------ RECORDS TO USE ------
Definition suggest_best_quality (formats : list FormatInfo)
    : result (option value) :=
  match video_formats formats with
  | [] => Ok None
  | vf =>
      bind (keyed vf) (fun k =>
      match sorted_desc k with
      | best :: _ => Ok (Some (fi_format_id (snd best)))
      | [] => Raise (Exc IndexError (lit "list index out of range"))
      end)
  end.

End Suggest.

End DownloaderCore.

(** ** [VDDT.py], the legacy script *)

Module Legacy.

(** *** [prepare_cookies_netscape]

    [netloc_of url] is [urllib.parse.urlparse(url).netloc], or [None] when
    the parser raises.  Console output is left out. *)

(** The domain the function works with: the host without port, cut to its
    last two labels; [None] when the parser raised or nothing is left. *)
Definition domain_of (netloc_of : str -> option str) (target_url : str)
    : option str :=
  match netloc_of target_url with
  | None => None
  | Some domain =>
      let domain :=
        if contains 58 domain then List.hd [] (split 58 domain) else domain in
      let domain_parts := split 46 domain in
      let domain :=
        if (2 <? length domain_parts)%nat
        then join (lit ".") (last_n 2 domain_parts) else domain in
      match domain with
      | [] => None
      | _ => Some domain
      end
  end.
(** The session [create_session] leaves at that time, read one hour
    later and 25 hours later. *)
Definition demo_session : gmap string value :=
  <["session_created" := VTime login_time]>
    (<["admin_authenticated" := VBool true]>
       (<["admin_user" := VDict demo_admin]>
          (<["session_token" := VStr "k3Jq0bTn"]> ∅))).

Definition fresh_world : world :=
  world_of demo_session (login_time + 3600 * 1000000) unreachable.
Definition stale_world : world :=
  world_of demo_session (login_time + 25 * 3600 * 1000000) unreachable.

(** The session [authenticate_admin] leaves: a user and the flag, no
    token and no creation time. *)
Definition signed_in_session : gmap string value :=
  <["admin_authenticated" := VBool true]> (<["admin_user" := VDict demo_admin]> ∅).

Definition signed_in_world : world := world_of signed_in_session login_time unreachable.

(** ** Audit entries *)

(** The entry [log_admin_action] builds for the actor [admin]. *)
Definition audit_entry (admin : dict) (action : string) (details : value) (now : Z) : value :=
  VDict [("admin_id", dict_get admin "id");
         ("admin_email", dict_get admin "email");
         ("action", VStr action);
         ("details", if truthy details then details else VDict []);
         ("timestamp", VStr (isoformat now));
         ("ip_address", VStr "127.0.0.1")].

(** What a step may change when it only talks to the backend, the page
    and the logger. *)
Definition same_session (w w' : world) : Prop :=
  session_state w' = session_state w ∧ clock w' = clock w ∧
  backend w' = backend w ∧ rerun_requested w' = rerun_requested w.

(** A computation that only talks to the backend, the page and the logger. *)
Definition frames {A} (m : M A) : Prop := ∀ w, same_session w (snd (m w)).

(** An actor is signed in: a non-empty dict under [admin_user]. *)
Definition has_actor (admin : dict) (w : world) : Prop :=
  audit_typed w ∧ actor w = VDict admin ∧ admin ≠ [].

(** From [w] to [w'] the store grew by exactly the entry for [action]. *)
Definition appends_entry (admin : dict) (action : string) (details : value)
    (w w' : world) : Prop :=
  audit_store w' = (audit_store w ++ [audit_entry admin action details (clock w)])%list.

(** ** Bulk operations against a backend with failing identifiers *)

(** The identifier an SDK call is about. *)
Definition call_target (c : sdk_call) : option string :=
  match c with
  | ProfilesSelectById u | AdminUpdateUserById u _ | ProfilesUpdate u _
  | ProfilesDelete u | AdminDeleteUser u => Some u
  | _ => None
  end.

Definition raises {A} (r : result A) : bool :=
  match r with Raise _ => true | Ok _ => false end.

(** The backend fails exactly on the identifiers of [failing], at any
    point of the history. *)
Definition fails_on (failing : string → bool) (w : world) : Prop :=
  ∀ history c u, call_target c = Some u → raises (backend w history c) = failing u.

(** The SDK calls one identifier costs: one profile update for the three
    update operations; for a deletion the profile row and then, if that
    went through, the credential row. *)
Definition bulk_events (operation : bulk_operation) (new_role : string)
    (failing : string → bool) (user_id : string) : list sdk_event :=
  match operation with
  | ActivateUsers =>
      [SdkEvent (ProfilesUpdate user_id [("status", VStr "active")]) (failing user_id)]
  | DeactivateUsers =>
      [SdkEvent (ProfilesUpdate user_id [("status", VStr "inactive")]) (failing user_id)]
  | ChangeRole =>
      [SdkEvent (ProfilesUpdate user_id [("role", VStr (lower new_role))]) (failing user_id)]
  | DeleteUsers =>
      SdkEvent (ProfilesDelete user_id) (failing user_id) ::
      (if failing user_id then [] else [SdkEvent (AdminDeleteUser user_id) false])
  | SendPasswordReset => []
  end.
------
For each line above that includes the word "AdminDeleteUser", make a copy of that line.

  | ProfilesDelete u | AdminDeleteUser u => Some u
      (if failing user_id then [] else [SdkEvent (AdminDeleteUser user_id) false])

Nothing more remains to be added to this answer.